• [DATA PROVIDED]
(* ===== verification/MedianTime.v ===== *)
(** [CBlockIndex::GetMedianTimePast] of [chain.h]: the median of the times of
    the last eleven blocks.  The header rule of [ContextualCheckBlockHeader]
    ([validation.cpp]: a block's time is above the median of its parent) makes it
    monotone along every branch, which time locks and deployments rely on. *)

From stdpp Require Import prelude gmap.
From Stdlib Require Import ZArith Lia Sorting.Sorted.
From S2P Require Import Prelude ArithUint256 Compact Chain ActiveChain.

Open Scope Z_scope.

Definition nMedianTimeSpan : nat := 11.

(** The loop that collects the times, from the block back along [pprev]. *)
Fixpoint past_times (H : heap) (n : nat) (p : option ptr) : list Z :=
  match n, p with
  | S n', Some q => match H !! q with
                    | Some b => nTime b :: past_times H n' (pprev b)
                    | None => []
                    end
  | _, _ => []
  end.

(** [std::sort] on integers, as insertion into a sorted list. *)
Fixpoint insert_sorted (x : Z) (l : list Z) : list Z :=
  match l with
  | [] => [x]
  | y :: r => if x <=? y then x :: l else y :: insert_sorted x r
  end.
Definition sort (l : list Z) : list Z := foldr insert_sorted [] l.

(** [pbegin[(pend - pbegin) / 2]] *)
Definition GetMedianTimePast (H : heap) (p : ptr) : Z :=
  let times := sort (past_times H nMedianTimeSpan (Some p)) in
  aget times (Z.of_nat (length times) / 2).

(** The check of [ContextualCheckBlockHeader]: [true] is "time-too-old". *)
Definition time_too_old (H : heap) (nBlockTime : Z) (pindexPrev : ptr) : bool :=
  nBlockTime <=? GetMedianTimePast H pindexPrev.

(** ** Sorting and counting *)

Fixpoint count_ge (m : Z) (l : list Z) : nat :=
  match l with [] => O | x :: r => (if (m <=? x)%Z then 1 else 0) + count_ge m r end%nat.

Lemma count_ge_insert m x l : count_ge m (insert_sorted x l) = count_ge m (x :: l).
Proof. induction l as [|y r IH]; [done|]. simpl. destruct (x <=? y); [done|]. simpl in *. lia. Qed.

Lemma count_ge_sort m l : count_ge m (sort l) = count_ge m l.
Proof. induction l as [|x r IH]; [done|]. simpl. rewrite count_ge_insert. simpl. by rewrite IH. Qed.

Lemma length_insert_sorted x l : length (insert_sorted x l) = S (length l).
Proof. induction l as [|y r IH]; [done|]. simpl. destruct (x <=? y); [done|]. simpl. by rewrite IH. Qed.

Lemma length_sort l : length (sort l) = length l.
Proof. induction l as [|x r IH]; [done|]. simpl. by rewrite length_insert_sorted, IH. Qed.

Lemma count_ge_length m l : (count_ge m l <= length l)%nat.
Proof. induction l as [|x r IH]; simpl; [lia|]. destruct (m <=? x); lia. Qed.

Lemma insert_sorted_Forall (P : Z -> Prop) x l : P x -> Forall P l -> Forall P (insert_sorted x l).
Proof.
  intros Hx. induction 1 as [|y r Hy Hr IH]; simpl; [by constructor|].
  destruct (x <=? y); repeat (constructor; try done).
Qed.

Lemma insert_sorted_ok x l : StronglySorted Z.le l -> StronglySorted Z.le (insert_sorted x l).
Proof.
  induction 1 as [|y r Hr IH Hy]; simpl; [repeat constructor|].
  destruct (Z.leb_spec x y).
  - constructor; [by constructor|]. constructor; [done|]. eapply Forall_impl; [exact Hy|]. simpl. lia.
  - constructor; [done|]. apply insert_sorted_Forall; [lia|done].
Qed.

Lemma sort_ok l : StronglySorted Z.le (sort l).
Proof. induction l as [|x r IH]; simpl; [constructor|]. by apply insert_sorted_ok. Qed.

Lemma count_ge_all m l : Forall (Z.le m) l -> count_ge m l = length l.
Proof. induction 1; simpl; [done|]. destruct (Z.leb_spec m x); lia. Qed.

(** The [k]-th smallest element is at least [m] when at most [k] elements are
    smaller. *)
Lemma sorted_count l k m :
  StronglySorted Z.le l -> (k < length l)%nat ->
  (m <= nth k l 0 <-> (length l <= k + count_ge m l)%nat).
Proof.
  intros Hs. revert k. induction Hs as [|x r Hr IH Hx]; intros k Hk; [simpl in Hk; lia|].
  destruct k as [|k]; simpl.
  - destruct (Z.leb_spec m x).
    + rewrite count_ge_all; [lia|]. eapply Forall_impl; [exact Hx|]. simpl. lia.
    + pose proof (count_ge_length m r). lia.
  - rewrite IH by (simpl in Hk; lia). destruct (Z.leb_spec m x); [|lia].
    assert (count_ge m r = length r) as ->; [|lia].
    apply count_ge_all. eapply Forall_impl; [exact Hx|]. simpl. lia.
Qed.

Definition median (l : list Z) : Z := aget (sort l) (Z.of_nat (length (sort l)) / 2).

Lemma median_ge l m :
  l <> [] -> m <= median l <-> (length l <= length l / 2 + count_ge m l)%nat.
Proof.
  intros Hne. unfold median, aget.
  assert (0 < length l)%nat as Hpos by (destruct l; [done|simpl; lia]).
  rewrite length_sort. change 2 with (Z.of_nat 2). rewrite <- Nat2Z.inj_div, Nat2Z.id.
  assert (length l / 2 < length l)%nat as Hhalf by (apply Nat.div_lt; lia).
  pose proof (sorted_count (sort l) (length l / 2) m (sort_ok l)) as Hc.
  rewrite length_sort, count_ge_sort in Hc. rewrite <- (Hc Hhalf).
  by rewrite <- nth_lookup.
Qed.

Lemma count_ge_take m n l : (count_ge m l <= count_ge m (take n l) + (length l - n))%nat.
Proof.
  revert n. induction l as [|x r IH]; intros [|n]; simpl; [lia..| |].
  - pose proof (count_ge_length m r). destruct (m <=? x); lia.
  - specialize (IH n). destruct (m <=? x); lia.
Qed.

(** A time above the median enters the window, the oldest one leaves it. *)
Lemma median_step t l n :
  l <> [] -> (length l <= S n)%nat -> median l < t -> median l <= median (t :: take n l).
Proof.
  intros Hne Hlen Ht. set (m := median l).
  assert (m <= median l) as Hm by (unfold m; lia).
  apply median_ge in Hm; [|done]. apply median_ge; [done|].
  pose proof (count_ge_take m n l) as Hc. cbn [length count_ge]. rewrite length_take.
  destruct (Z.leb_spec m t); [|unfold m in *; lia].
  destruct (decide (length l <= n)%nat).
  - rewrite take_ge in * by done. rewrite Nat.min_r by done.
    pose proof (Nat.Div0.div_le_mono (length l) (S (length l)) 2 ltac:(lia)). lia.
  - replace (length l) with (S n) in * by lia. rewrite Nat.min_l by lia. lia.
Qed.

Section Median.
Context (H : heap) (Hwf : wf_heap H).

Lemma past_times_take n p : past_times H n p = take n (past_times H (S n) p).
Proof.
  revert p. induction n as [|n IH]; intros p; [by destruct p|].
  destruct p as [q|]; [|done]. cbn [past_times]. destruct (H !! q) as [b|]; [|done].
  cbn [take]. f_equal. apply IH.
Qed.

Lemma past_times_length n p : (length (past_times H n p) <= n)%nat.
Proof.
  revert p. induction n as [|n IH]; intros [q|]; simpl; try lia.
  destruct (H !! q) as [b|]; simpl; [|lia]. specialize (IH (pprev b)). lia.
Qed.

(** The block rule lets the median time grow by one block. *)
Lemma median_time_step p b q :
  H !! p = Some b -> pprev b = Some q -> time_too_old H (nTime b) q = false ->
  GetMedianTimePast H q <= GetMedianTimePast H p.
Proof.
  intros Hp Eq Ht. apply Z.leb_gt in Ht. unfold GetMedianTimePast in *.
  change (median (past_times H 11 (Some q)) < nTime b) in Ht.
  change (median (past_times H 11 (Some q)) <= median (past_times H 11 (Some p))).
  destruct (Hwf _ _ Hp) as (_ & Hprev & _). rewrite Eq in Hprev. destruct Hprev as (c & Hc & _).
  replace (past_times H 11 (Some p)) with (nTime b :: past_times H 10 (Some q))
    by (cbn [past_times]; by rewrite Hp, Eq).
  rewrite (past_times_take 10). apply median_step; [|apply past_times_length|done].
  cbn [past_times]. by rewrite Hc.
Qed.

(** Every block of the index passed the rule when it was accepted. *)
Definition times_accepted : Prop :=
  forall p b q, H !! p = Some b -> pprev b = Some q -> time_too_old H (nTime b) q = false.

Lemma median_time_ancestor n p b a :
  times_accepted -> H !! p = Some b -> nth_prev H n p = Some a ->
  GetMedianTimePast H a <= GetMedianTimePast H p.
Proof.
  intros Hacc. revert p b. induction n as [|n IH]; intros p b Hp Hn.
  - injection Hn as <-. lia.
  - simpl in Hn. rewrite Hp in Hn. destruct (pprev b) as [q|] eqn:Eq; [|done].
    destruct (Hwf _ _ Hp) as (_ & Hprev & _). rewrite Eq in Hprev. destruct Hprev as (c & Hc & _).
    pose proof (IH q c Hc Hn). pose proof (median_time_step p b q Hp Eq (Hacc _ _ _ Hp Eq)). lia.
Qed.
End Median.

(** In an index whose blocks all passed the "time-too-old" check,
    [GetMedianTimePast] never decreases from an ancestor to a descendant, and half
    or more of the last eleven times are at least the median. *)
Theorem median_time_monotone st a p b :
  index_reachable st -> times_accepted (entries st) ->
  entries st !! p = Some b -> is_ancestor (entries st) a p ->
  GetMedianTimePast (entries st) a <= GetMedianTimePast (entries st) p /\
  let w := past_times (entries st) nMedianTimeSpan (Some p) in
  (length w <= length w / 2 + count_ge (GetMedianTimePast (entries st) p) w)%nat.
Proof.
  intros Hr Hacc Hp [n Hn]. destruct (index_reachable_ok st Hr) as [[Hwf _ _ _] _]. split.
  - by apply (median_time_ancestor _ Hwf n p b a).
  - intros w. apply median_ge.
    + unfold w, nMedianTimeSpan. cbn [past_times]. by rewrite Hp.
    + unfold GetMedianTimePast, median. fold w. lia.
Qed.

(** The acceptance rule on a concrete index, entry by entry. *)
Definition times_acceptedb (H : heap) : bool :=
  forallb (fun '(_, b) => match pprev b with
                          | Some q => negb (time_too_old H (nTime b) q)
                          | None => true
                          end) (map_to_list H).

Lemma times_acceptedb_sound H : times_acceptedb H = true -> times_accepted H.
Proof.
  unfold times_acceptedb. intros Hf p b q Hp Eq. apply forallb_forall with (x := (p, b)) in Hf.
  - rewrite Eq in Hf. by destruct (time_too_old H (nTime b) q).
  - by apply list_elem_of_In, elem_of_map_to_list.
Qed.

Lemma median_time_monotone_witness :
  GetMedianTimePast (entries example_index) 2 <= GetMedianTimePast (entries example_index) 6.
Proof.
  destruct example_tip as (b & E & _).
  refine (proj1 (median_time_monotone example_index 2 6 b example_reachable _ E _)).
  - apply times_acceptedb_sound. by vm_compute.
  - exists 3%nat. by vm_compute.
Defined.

• [ACTION ITEM] The line with "- by apply list_elem_of_In, elem_of_map_to_list." and all lines after it through the end of the data above: write these out exactly and add nothing.

• [FINAL ANSWER]
  - by apply list_elem_of_In, elem_of_map_to_list.
Qed.

Lemma median_time_monotone_witness :
  GetMedianTimePast (entries example_index) 2 <= GetMedianTimePast (entries example_index) 6.
Proof.
  destruct example_tip as (b & E & _).
  refine (proj1 (median_time_monotone example_index 2 6 b example_reachable _ E _)).
  - apply times_acceptedb_sound. by vm_compute.
  - exists 3%nat. by vm_compute.
Defined.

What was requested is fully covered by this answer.